Task to complete: Retype each line exactly as it stands, beginning at the first line of the material and finishing with the line that contains "cbn [mbind outcome_bind]. set".
--------------------
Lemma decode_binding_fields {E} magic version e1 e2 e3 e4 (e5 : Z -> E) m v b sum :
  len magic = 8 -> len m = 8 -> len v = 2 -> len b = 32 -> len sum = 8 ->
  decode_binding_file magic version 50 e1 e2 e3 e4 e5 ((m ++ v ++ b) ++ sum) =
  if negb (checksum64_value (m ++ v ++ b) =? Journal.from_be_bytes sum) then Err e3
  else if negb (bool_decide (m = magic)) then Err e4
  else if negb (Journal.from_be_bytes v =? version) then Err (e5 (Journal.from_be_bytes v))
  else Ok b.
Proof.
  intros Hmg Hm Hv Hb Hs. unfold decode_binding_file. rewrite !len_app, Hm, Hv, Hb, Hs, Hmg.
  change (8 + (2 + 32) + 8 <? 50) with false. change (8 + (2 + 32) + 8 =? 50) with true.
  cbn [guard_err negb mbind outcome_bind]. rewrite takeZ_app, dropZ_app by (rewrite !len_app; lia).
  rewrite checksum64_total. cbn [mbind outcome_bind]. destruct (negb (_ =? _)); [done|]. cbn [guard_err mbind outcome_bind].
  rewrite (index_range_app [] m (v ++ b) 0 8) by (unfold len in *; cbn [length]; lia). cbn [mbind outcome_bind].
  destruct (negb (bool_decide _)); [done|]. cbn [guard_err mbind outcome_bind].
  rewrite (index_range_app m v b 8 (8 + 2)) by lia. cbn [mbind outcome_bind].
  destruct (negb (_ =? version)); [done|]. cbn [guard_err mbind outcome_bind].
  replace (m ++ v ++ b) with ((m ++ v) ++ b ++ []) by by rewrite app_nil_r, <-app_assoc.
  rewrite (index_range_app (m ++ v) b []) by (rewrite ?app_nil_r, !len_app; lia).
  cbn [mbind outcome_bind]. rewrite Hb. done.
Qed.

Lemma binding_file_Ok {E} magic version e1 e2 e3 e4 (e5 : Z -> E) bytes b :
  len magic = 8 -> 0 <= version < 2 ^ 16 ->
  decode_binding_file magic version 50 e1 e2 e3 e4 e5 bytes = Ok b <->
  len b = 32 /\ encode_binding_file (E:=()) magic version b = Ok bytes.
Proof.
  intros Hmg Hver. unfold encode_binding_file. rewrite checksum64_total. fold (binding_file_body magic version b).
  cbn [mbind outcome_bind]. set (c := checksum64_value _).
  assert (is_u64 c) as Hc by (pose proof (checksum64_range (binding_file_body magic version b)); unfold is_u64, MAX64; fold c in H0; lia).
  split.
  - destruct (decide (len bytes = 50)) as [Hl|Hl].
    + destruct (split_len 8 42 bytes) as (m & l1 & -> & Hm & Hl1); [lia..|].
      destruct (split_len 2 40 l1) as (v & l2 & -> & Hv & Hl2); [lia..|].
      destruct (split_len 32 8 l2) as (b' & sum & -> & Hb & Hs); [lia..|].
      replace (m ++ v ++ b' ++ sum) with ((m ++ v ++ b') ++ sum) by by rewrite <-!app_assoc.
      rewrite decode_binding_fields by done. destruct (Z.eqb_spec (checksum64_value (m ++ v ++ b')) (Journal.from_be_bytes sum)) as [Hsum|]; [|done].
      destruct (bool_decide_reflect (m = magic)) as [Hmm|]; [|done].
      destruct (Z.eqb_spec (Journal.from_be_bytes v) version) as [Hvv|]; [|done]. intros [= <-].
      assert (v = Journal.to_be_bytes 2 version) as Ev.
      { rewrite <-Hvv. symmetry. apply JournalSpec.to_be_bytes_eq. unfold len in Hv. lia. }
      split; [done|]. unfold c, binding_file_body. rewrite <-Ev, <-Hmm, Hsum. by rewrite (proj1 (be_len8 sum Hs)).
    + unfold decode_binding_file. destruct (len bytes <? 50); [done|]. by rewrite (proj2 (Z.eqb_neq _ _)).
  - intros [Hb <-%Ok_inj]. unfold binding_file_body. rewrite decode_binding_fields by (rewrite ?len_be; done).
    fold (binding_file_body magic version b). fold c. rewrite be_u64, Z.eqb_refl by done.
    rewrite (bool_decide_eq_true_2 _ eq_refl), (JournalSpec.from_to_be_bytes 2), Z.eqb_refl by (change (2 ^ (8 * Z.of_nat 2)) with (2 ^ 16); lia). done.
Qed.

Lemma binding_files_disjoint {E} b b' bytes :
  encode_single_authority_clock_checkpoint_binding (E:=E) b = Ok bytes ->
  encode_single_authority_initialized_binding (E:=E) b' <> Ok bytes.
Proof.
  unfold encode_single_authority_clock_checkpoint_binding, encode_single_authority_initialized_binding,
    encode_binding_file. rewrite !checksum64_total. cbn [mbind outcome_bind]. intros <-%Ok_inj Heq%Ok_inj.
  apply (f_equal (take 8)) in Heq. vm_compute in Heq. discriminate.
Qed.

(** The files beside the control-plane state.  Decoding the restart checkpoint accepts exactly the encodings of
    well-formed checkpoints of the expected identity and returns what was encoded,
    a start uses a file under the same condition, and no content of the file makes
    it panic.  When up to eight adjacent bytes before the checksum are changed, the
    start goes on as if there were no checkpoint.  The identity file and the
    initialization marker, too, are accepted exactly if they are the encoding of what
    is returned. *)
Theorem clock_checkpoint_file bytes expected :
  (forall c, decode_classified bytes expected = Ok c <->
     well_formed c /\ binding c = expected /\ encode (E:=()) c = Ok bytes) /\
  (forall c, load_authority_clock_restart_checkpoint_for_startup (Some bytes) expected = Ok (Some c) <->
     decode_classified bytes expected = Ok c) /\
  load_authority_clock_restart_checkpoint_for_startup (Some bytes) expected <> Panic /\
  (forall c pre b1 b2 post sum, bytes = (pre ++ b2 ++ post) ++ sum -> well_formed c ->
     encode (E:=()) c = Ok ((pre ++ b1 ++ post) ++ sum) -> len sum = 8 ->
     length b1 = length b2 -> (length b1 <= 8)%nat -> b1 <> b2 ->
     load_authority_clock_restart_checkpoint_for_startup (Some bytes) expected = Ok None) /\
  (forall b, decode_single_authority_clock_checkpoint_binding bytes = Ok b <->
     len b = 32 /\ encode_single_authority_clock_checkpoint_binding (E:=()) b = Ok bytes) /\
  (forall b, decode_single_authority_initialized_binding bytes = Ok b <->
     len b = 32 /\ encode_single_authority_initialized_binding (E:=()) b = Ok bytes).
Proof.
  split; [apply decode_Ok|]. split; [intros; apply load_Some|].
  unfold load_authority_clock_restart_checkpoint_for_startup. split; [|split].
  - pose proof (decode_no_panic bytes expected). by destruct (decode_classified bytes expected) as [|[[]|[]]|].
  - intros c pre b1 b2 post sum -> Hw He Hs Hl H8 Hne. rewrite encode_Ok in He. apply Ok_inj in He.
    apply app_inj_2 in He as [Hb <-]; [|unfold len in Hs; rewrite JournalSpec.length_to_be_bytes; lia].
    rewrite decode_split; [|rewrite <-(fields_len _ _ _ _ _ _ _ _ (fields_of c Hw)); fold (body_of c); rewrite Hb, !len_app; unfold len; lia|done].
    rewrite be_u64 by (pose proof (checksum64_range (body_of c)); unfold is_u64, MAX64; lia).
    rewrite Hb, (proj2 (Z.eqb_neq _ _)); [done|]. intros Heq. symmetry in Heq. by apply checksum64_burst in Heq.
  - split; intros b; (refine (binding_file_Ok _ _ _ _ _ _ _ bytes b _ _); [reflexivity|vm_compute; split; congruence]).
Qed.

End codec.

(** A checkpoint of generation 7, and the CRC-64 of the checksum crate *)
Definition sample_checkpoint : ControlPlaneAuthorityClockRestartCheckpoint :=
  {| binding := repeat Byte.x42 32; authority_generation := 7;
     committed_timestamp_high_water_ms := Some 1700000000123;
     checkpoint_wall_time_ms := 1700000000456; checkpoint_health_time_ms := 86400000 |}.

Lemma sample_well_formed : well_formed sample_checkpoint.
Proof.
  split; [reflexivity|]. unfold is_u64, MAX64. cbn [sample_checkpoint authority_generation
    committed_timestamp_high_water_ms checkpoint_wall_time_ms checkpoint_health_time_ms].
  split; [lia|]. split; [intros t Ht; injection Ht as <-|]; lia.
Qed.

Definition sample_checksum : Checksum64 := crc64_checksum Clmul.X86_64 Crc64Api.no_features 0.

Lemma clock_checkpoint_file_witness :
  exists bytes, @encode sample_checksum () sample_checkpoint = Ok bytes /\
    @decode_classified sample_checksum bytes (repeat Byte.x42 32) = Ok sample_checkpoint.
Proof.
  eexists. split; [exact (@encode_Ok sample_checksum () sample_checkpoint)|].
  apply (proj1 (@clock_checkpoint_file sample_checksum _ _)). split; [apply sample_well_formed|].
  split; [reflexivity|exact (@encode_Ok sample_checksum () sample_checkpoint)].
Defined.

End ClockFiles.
--------------------
Solution for this problem:
Lemma decode_binding_fields {E} magic version e1 e2 e3 e4 (e5 : Z -> E) m v b sum :
  len magic = 8 -> len m = 8 -> len v = 2 -> len b = 32 -> len sum = 8 ->
  decode_binding_file magic version 50 e1 e2 e3 e4 e5 ((m ++ v ++ b) ++ sum) =
  if negb (checksum64_value (m ++ v ++ b) =? Journal.from_be_bytes sum) then Err e3
  else if negb (bool_decide (m = magic)) then Err e4
  else if negb (Journal.from_be_bytes v =? version) then Err (e5 (Journal.from_be_bytes v))
  else Ok b.
Proof.
  intros Hmg Hm Hv Hb Hs. unfold decode_binding_file. rewrite !len_app, Hm, Hv, Hb, Hs, Hmg.
  change (8 + (2 + 32) + 8 <? 50) with false. change (8 + (2 + 32) + 8 =? 50) with true.
  cbn [guard_err negb mbind outcome_bind]. rewrite takeZ_app, dropZ_app by (rewrite !len_app; lia).
  rewrite checksum64_total. cbn [mbind outcome_bind]. destruct (negb (_ =? _)); [done|]. cbn [guard_err mbind outcome_bind].
  rewrite (index_range_app [] m (v ++ b) 0 8) by (unfold len in *; cbn [length]; lia). cbn [mbind outcome_bind].
  destruct (negb (bool_decide _)); [done|]. cbn [guard_err mbind outcome_bind].
  rewrite (index_range_app m v b 8 (8 + 2)) by lia. cbn [mbind outcome_bind].
  destruct (negb (_ =? version)); [done|]. cbn [guard_err mbind outcome_bind].
  replace (m ++ v ++ b) with ((m ++ v) ++ b ++ []) by by rewrite app_nil_r, <-app_assoc.
  rewrite (index_range_app (m ++ v) b []) by (rewrite ?app_nil_r, !len_app; lia).
  cbn [mbind outcome_bind]. rewrite Hb. done.
Qed.

Lemma binding_file_Ok {E} magic version e1 e2 e3 e4 (e5 : Z -> E) bytes b :
  len magic = 8 -> 0 <= version < 2 ^ 16 ->
  decode_binding_file magic version 50 e1 e2 e3 e4 e5 bytes = Ok b <->
  len b = 32 /\ encode_binding_file (E:=()) magic version b = Ok bytes.
Proof.
  intros Hmg Hver. unfold encode_binding_file. rewrite checksum64_total. fold (binding_file_body magic version b).
  cbn [mbind outcome_bind]. set (c := checksum64_value _).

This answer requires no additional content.